I know this is late but it has been sitting on my computer for some time. Here it is.
All the light we cannot see Anthony Doerr (2014)
This novel is set in France during World War II. Its two main characters are children.
Marie-Laure is the daughter of the locksmith from the local museum. She is blind. Her father builds her a model of the city so that she can become familiar with her neighbourhood through her sense of touch. This encourages her to explore the world outside.
As the Nazis approach, her father is entrusted with a museum piece, a precious stone. The German pursuit of this piece and the path that leads them to Marie-Laure provides the novel with its heart-stopping pace.

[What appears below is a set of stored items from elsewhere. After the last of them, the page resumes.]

(** [version] is V1, and the optional policy and extensions are absent, in every
    request the code builds. *)
Record TimeStampReq := mkTimeStampReq {
  rq_message_imprint : MessageImprint;
  rq_nonce : option (list Z);
  rq_cert_req : bool
}.

(** ** Interfaces *)

(** Decoding and encoding. [int_new] keeps the bytes of a number whose sign bit
    is clear; the encoding of a set of attributes determines it. *)
Class Asn1 := {
  certificate_from_der : list Z -> option Certificate;
  subject_key_identifier_from_der : list Z -> option (list Z);
  extended_key_usage_from_der : list Z -> option (list ObjectIdentifier);
  time_stamp_resp_from_der : list Z -> option TimeStampResp;
  content_info_from_der : list Z -> option ContentInfo;
  signed_data_decode_as : Any -> option SignedData;
  octet_string_decode_as : Any -> option (list Z);
  oid_decode_as : Any -> option ObjectIdentifier;
  tst_info_from_der : list Z -> option TstInfo;
  signing_certificate_decode_as : Any -> option SigningCertificate;
  signing_certificate_v2_decode_as : Any -> option SigningCertificateV2;
  attributes_to_der : list Attribute -> option (list Z);
  time_stamp_req_to_der : TimeStampReq -> option (list Z);
  int_new : list Z -> option (list Z);
  name_to_string : Name -> string;
  int_new_positive : forall b bs, 0 <= b < 128 -> int_new (b :: bs) = Some (b :: bs);
  attributes_to_der_inj : forall a b d,
    attributes_to_der a = Some d -> attributes_to_der b = Some d -> a = b
}.

(** The further hashes and the signature schemes: whether a key or a signature
    decodes, and whether the signature of a digest verifies. *)
Class TsaCrypto := {
  sha1 : list Z -> list Z;
  sha384 : list Z -> list Z;
  sha512 : list Z -> list Z;
  rsa_key_decodes : list Z -> bool;
  rsa_verify : list Z -> ObjectIdentifier -> list Z -> list Z -> bool;
  p256_key_decodes : list Z -> bool;
  p256_signature_decodes : list Z -> bool;
  p256_verify : list Z -> list Z -> list Z -> bool;
  p384_key_decodes : list Z -> bool;
  p384_signature_decodes : list Z -> bool;
  p384_verify : list Z -> list Z -> list Z -> bool
}.

(** [From<der::Error> for TsaError], with [?]. *)
Definition der {A} (o : option A) : result TsaError A := ok_or o (TsaMalformed "DER does not decode").

(** [str::find] of a non-empty text: what stands before and after its first
    occurrence. *)
Fixpoint split_at_text (p t : text) : option (text * text) :=
  match strip_prefix p t with
  | Some rest => Some ([], rest)
  | None =>
      match t with
      | [] => None
      | c :: t' => '(a, b) ← split_at_text p t'; Some (c :: a, b)
      end
  end.
(* ===== verification/Cli.v ===== *)
(** * The command line: texts, arguments and effects

    What the commands of [calybris-verify] share: decoding UTF-8, numbers and
    hexadecimal arguments, calendar dates, the parsed flags, and the effects as
    a state and error monad. The world a command runs in holds the files by
    path, the outcomes of the system calls to come, the bytes the system's
    generator will give, the clock, and what was printed. *)

From Stdlib Require Import String.
From S2P Require Import Prelude Kernel Bytes Text Crypto Merkle Checkpoint Witness Auditing Wal WalTree Ots Tsa.
#[local] Open Scope string_scope.
#[local] Open Scope list_scope.
#[local] Open Scope Z_scope.

(** ** Text *)

Definition is_scalar (c : Z) : Prop := 0 <= c < 55296 \/ 57344 <= c < 1114112.
#[export] Instance is_scalar_dec c : Decision (is_scalar c).
Proof. unfold is_scalar. apply _. Defined.

(** [String::from_utf8]. *)
Fixpoint from_utf8 (bs : list Z) : option text :=
  match bs with
  | [] => Some []
  | b :: r =>
      if continuation 0 127 b then cons b <$> from_utf8 r
      else match r with
      | c1 :: r1 =>
          if continuation 194 223 b then
            if continuation 128 191 c1
            then cons ((b - 192) * 64 + (c1 - 128)) <$> from_utf8 r1 else None
          else match r1 with
          | c2 :: r2 =>
              let lo := if b =? 224 then 160 else 128 in
              let hi := if b =? 237 then 159 else 191 in
              if continuation 224 239 b then
                if continuation lo hi c1 && continuation 128 191 c2
                then cons ((b - 224) * 4096 + (c1 - 128) * 64 + (c2 - 128)) <$> from_utf8 r2 else None
              else match r2 with
              | c3 :: r3 =>
                  let lo := if b =? 240 then 144 else 128 in
                  let hi := if b =? 244 then 143 else 191 in
                  if continuation 240 244 b && continuation lo hi c1 && continuation 128 191 c2
                     && continuation 128 191 c3
                  then cons ((b - 240) * 262144 + (c1 - 128) * 4096 + (c2 - 128) * 64 + (c3 - 128)) <$> from_utf8 r3
                  else None
              | [] => None
              end
          | [] => None
          end
      | [] => None
      end
  end.

(** [str::parse] to an unsigned integer of [w] bits: digits, a plus sign
    allowed before them. *)
Definition parse_uint (w : Z) (t : text) : option Z :=
  let digits := match t with 43 :: d => d | _ => t end in
  if negb (bool_decide (digits = [])) && forallb is_ascii_digit digits
  then checked_u w (decimal_value digits) else None.

(** [str::starts_with]. *)
Definition starts_with (p t : text) : bool := match strip_prefix p t with Some _ => true | None => false end.

(** [{:0n}] of a number that is not negative. *)
Definition pad0 (n : nat) (z : Z) : text := let d := show_u64 z in replicate (n - length d) 48 ++ d.

(** [slice::join]. *)
Fixpoint joined (sep : text) (ls : list text) : text :=
  match ls with [] => [] | [l] => l | l :: ls' => l ++ sep ++ joined sep ls' end.

(** [{:?}] of a vector of numbers. *)
Definition debug_list (l : list Z) : text := chars "[" ++ joined (chars ", ") (map show_u64 l) ++ chars "]".

(** ** Dates *)

(** Year, month and day, as [utc] computes them from the days since the
    epoch. *)
Definition civil (days : Z) : Z * Z * Z :=
  let z := days + 719468 in
  let era := z / 146097 in
  let doe := z mod 146097 in
  let yoe := (doe - doe / 1460 + doe / 36524 - doe / 146096) / 365 in
  let doy := doe - (365 * yoe + yoe / 4 - yoe / 100) in
  let mp := (5 * doy + 2) / 153 in
  let d := doy - (153 * mp + 2) / 5 + 1 in
  let m := if mp <? 10 then mp + 3 else mp - 9 in
  let y := yoe + era * 400 + (if m <=? 2 then 1 else 0) in
  (y, m, d).

(** [t] is a [u64]; nothing here leaves [i64]. *)
Definition utc (t : Z) : text :=
  let days := t / 86400 in
  let secs := t mod 86400 in
  let '(y, m, d) := civil days in
  pad0 4 y ++ chars "-" ++ pad0 2 m ++ chars "-" ++ pad0 2 d ++ chars " " ++ pad0 2 (secs / 3600) ++ chars ":"
  ++ pad0 2 (secs / 60 mod 60) ++ chars ":" ++ pad0 2 (secs mod 60) ++ chars " UTC".

(** ** Failures

    The code's failures are rendered texts; here they keep what the text is
    rendered from. [Panicked] stands for a panic. *)
Inductive Fail :=
| Message (s : string)
| NeedsValue (option : text)
| UnknownOption (option : text)
| IsRequired (option : string)
| NotA (what : string) (got : text)
| CannotRead (path : text)
| CannotWrite (path : text)
| CannotCreate (path : text)
| CannotLock (path : text)
| AlreadyExists (path : text)
| RemovedKey (e : Fail) (path : text)
| KeyLeftBehind (e : Fail) (path : text)
| OfNote (path : text) (e : CheckpointError)
| NotThisNote (path : text) (why : string)
| OfWal (path : text) (e : WalMerkleError)
| CannotOpenWal (path : text)
| InvalidHex (offset : Z)
| OfCheckpoint (e : CheckpointError)
| OfMerkle (e : MerkleError)
| OfWitness (e : WitnessError)
| OfStore (e : string)
| OfAudit (e : AuditError)
| OfOts (e : OtsError)
| OfTsa (e : TsaError)
| OfPin (path : text) (e : TsaError)
| OfFetch (url : text) (why : text)
| ArtifactTooLarge (kind : string)
| CannotParse (kind : string) (path : text)
| InvalidPolicy (e : TrustPolicyError)
| Panicked.

(** ** Effects *)

(** What a system call does: it succeeds, it fails, or (a write) it fails after
    some bytes. *)
Inductive Sys := Fine | Fails | FailsAfter (n : nat).

(** A report line's detail: a text, or a failure shown. *)
Inductive Detail := Said (t : text) | Because (e : Fail).

Inductive Tag := TagOk | TagFailed | TagPending | TagNote.

(** A printed line: plain text, a line of a report, or a message with the texts
    it mentions. *)
Inductive Line :=
| Plain (t : text)
| Reported (tag : Tag) (what : string) (detail : Detail)
| Told (what : string) (about : list text)
| Warned (about : text) (e : Fail)
| Refused (status : Z) (e : WitnessError)
| Verdict (command : string) (ok : bool) (detail : Detail).

(** Paths are names of regular files: no two of them name one file. *)
Record World := mkWorld {
  w_files : gmap text (list Z);
  w_sys : list Sys;
  w_store_io : list FileIo;
  w_random : list Z;
  w_clock : Z;
  w_stdout : list Line;
  w_stderr : list Line
}.

Definition set_files (m : gmap text (list Z)) (w : World) : World :=
  mkWorld m (w_sys w) (w_store_io w) (w_random w) (w_clock w) (w_stdout w) (w_stderr w).
Definition set_sys (l : list Sys) (w : World) : World :=
  mkWorld (w_files w) l (w_store_io w) (w_random w) (w_clock w) (w_stdout w) (w_stderr w).
Definition set_store_io (l : list FileIo) (w : World) : World :=
  mkWorld (w_files w) (w_sys w) l (w_random w) (w_clock w) (w_stdout w) (w_stderr w).
Definition set_random (l : list Z) (w : World) : World :=
  mkWorld (w_files w) (w_sys w) (w_store_io w) l (w_clock w) (w_stdout w) (w_stderr w).
Definition set_stdout (l : list Line) (w : World) : World :=
  mkWorld (w_files w) (w_sys w) (w_store_io w) (w_random w) (w_clock w) l (w_stderr w).
Definition set_stderr (l : list Line) (w : World) : World :=
  mkWorld (w_files w) (w_sys w) (w_store_io w) (w_random w) (w_clock w) (w_stdout w) l.

(** A command: the world changes even when it fails. *)
Definition cmd (A : Type) : Type := World -> result Fail A * World.
#[export] Instance cmd_ret : MRet cmd := fun A a w => (Ok a, w).
#[export] Instance cmd_bind : MBind cmd := fun A B f m w =>
  match m w with (Ok a, w') => f a w' | (Err e, w') => (Err e, w') end.

Definition lift {A} (r : result Fail A) : cmd A := fun w => (r, w).

(** A call that may panic. *)
Definition or_panic {E A} (f : E -> Fail) (o : option (result E A)) : result Fail A :=
  match o with None => Err Panicked | Some r => map_err f r end.

Definition println (t : text) : cmd unit := fun w => (Ok tt, set_stdout (w_stdout w ++ [Plain t]) w).
Definition print_line (l : Line) : cmd unit := fun w => (Ok tt, set_stdout (w_stdout w ++ [l]) w).
Definition eprintln (l : Line) : cmd unit := fun w => (Ok tt, set_stderr (w_stderr w ++ [l]) w).

(** The next system call's outcome. *)
Definition sys_call : cmd Sys := fun w =>
  match w_sys w with [] => (Ok Fine, w) | s :: l => (Ok s, set_sys l w) end.
Definition store_call : cmd FileIo := fun w =>
  match w_store_io w with [] => (Ok FileFine, w) | s :: l => (Ok s, set_store_io l w) end.

Definition get_file (path : text) : cmd (option (list Z)) := fun w => (Ok (w_files w !! path), w).
Definition put_file (path : text) (bytes : list Z) : cmd unit := fun w =>
  (Ok tt, set_files (<[path := bytes]> (w_files w)) w).
Definition drop_file (path : text) : cmd unit := fun w => (Ok tt, set_files (delete path (w_files w)) w).

(** [Result] as a value: a failure the caller inspects. *)
Definition attempt {A} (m : cmd A) : cmd (result Fail A) := fun w => let '(r, w') := m w in (Ok r, w').

(** [std::fs::read]. *)
Definition fs_read (path : text) : cmd (list Z) :=
  s ← sys_call; file ← get_file path;
  match s, file with Fine, Some bytes => mret bytes | _, _ => lift (Err (CannotRead path)) end.

(** [std::fs::symlink_metadata(path).is_ok()]. *)
Definition fs_exists (path : text) : cmd bool :=
  s ← sys_call; file ← get_file path;
  mret (match s, file with Fine, Some _ => true | _, _ => false end).

(** [std::fs::remove_file]. *)
Definition fs_remove (path : text) : cmd unit :=
  s ← sys_call; file ← get_file path;
  match s, file with Fine, Some _ => drop_file path | _, _ => lift (Err (CannotWrite path)) end.

(** [OpenOptions::create_new(true)]: an empty file, unless there is one. *)
Definition fs_create_new (path : text) : cmd unit :=
  s ← sys_call; file ← get_file path;
  match s, file with Fine, None => put_file path [] | _, _ => lift (Err (CannotCreate path)) end.

(** [file.write_all(bytes)] and [file.sync_all()] on a file just created. *)
Definition fs_write_all (path : text) (bytes : list Z) : cmd unit :=
  s ← sys_call; file ← get_file path;
  let written := default [] file in
  match s with
  | Fine => put_file path (written ++ bytes)
  | FailsAfter n => _ ← put_file path (written ++ take n bytes); lift (Err (CannotWrite path))
  | Fails => lift (Err (CannotWrite path))
  end.
Definition fs_sync (path : text) : cmd unit :=
  s ← sys_call; match s with Fine => mret tt | _ => lift (Err (CannotWrite path)) end.

(** [std::fs::rename]. *)
Definition fs_rename (from to : text) : cmd unit :=
  s ← sys_call; file ← get_file from;
  match s, file with
  | Fine, Some bytes => _ ← drop_file from; put_file to bytes
  | _, _ => lift (Err (CannotWrite to))
  end.

(** The helpers of [trust.rs] over them. *)
Definition read_text (path : text) : cmd text :=
  bytes ← fs_read path; lift (ok_or (from_utf8 bytes) (CannotRead path)).

Definition read_key_text (path : text) : cmd text := t ← read_text path; mret (trim t).

(** [std::fs::write]: the file is emptied, then written. *)
Definition write_file (path : text) (bytes : list Z) : cmd unit :=
  s ← sys_call;
  match s with
  | Fine => put_file path bytes
  | FailsAfter n => _ ← put_file path (take n bytes); lift (Err (CannotWrite path))
  | Fails => lift (Err (CannotWrite path))
  end.

Definition unix_now : cmd Z := fun w =>
  (if w_clock w <? 0 then Err (Message "the system clock is before 1970") else Ok (w_clock w), w).

Definition random (n : nat) : cmd (list Z) := fun w =>
  if Nat.ltb (length (w_random w)) n then (Err (Message "no system randomness"), w)
  else (Ok (take n (w_random w)), set_random (drop n (w_random w)) w).

(** [s.len() % 2 != 0 || !s.bytes().all(is_ascii_hexdigit)]; on hexadecimal
    digits a byte is two characters. *)
Fixpoint hex_pairs (t : text) : list Z :=
  match t with a :: b :: t' => (16 * hexdigit_value a + hexdigit_value b) :: hex_pairs t' | _ => [] end.

Definition unhex (s : text) : result Fail (list Z) :=
  let s := trim s in
  if negb (str_len s mod 2 =? 0) || negb (forallb is_ascii_hexdigit (as_bytes s))
  then Err (Message "expected hexadecimal") else Ok (hex_pairs s).

(** [parse_hex_key] of [calybris_verify.rs], on the bytes of the argument. *)
Definition hex_nibble (byte : Z) : option Z :=
  if (48 <=? byte) && (byte <=? 57) then Some (byte - 48)
  else if (97 <=? byte) && (byte <=? 102) then Some (byte - 97 + 10)
  else if (65 <=? byte) && (byte <=? 70) then Some (byte - 65 + 10)
  else None.

Fixpoint key_pairs (offset : Z) (bytes : list Z) : result Fail (list Z) :=
  match bytes with
  | a :: b :: rest =>
      high ← ok_or (hex_nibble a) (InvalidHex offset);
      low ← ok_or (hex_nibble b) (InvalidHex (offset + 1));
      key ← key_pairs (offset + 2) rest;
      Ok (Z.lor (Z.shiftl high 4) low :: key)
  | _ => Ok []
  end.

Definition parse_hex_key (hex_key : text) : result Fail (list Z) :=
  let bytes := as_bytes (trim hex_key) in
  _ ← refuse_if (negb (Z.of_nat (length bytes) mod 2 =? 0)) (Message "HMAC key hex must have even length");
  key ← key_pairs 0 bytes;
  _ ← refuse_if (Z.of_nat (length key) <? MIN_HMAC_KEY_BYTES) (Message "HMAC key must be at least 32 bytes (64 hex chars)");
  Ok key.

(** ** Arguments *)

Record Flags := mkFlags { f_positional : list text; f_pairs : list (text * text) }.

Fixpoint flags_loop (valued : list text) (args : list text) (positional : list text) (pairs : list (text * text))
    : result Fail Flags :=
  match args with
  | [] => Ok (mkFlags positional pairs)
  | a :: it =>
      if bool_decide (a ∈ valued) then
        match it with
        | [] => Err (NeedsValue a)
        | v :: it' => flags_loop valued it' positional (pairs ++ [(a, v)])
        end
      else if starts_with (chars "--") a then Err (UnknownOption a)
      else flags_loop valued it (positional ++ [a]) pairs
  end.
Definition Flags_parse (args valued : list text) : result Fail Flags := flags_loop valued args [] [].

Definition is_flag (name : string) (p : text * text) : bool := bool_decide (fst p = chars name).
Definition one (f : Flags) (name : string) : option text := snd <$> List.find (is_flag name) (rev (f_pairs f)).
Definition need (f : Flags) (name : string) : result Fail text := ok_or (one f name) (IsRequired name).
Definition all (f : Flags) (name : string) : list text := map snd (List.filter (is_flag name) (f_pairs f)).
Definition target (f : Flags) : result Fail text :=
  match f_positional f with
  | [x] => Ok x
  | _ => Err (Message "expected exactly one file argument")
  end.
(* ===== verification/TrustVerify.v ===== *)
(** * What a successful [checkpoint verify] establishes

    The checks only ever add to the report: a failure stays, a pending timestamp
    stays, and a level is reported only with the evidence for it, read from the
    files the options name. *)

From Stdlib Require Import String.
From S2P Require Import Prelude Bytes Text Crypto Merkle MerkleTrees Checkpoint CheckpointProps Witness Auditing Wal WalLog WalTree Ots Tsa Cli CliProps Trust.
#[local] Open Scope string_scope.
#[local] Open Scope list_scope.
#[local] Open Scope Z_scope.

Section verify.
Context {HF : HashFunctions} {B64 : Base64} {ED : Ed25519} {SJ : StateJson} {RM : Ripemd}.
Context {JR : JsonReader} {V : Type} {ER : EntryReader V} {AS : Asn1} {TC : TsaCrypto}.

(** ** The evidence *)

(** The key file at a path holds this verifier. *)
Definition holds_key (files : gmap text (list Z)) (path : text) (k : NoteVerifier) : Prop :=
  exists t, holds files path t /\ NoteVerifier_parse (trim t) = Ok k.

Definition holds_note (files : gmap text (list Z)) (path : text) (note : SignedNote) (cp : Checkpoint) : Prop :=
  exists t, holds files path t /\ SignedNote_parse t = Ok note /\ SignedNote_checkpoint note = Ok cp.

(** What is fixed while the command runs: the options, the files, the clock, the
    note, and the two digests a timestamp may be over. *)
Section established.
Variables (f : Flags) (files : gmap text (list Z)) (clock : Z) (note : SignedNote) (log : NoteVerifier) (stamped : Stamped).

(** A quorum of the witnesses named on the command line cosigned the note, none
    of the counted cosignatures dated more than the allowed skew ahead. *)
Definition quorum_met (wd : Witnessed) : Prop :=
  exists keys threshold policy,
    Forall2 (holds_key files) (all f "--witness") keys /\
    (one f "--threshold" = None /\ threshold = length keys \/
     exists t z, one f "--threshold" = Some t /\ parse_uint 64 t = Some z /\ threshold = Z.to_nat z) /\
    WitnessPolicy_new keys threshold = Ok policy /\
    verify_checkpoint_at (SignedNote_render note) log policy clock DEFAULT_MAX_CLOCK_SKEW = Ok wd.

(** A proof for the note or its body, in a block whose hash is the trusted one. *)
Definition bitcoin_met (c : Covers) (v : BitcoinConfirmed) : Prop :=
  exists path raw proof digest height header bytes z checked trusted,
    one f "--ots" = Some path /\ files !! path = Some raw /\ DetachedTimestamp_parse raw = Ok proof /\
    DetachedTimestamp_digest proof = Some digest /\ covers stamped digest = Some c /\
    one f "--block-height" = Some height /\ one f "--block-header" = Some header /\ one f "--block-hash" = Some trusted /\
    parse_uint 64 height = Some z /\ unhex header = Ok bytes /\ length bytes = 80%nat /\
    verify_bitcoin proof z bytes = Ok checked /\ confirm checked trusted = Ok v.
Lemma honest_log_passes_witness : fst (main (V := Z) TSample.offline audit_words audit_world) = SUCCESS.
Proof.
  apply (honest_log_passes (V := Z) TSample.offline audit_words (chars "wal") (chars "policy.json") audit_policy None false
    audit_ops (new_wal None) (fst audit_log) (snd audit_log)).
  - intros line. reflexivity.
  - vm_compute. reflexivity.
  - vm_compute. reflexivity.
  - unfold audit_log. apply surjective_pairing.
  - vm_compute. reflexivity.
  - unfold audit_world. cbn [w_files]. apply lookup_insert_eq.
  - exists (chars "policy"), audit_artifact. split_and!; [|vm_compute; reflexivity|vm_compute; reflexivity].
    exists (as_bytes (chars "policy")). split_and!; [vm_compute; reflexivity|by vm_compute|vm_compute; reflexivity].
  - reflexivity.
  - by vm_compute.
  - by vm_compute.
  - vm_compute. reflexivity.
Defined.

Werner Pfennig is an 8-year-old orphan. He is highly intelligent, with an advanced technical mind. His abilities attract the attention of the Nazis and he is enrolled in one of their training schools. While at the school he develops a machine that traces radio signals. When he graduates he is deployed to trace and destroy illegal radio transmissions.
The reader senses that Marie-Laure’s and Werner’s paths will converge but whether this occurs and how keeps the story moving and the reader entrapped.
A very enjoyable read. Doerr captures the war time era and the mood of a country under occupation. I walked away with many vivid images of hardship and triumph.
Homo Deus – A Brief History of Tomorrow. by Yuval Noah Harari (2016)
You may recall Harari as the author of Sapiens. I have read both books but I believe his latter work Homo Deus is the better work. The title literally translated means “Man God”.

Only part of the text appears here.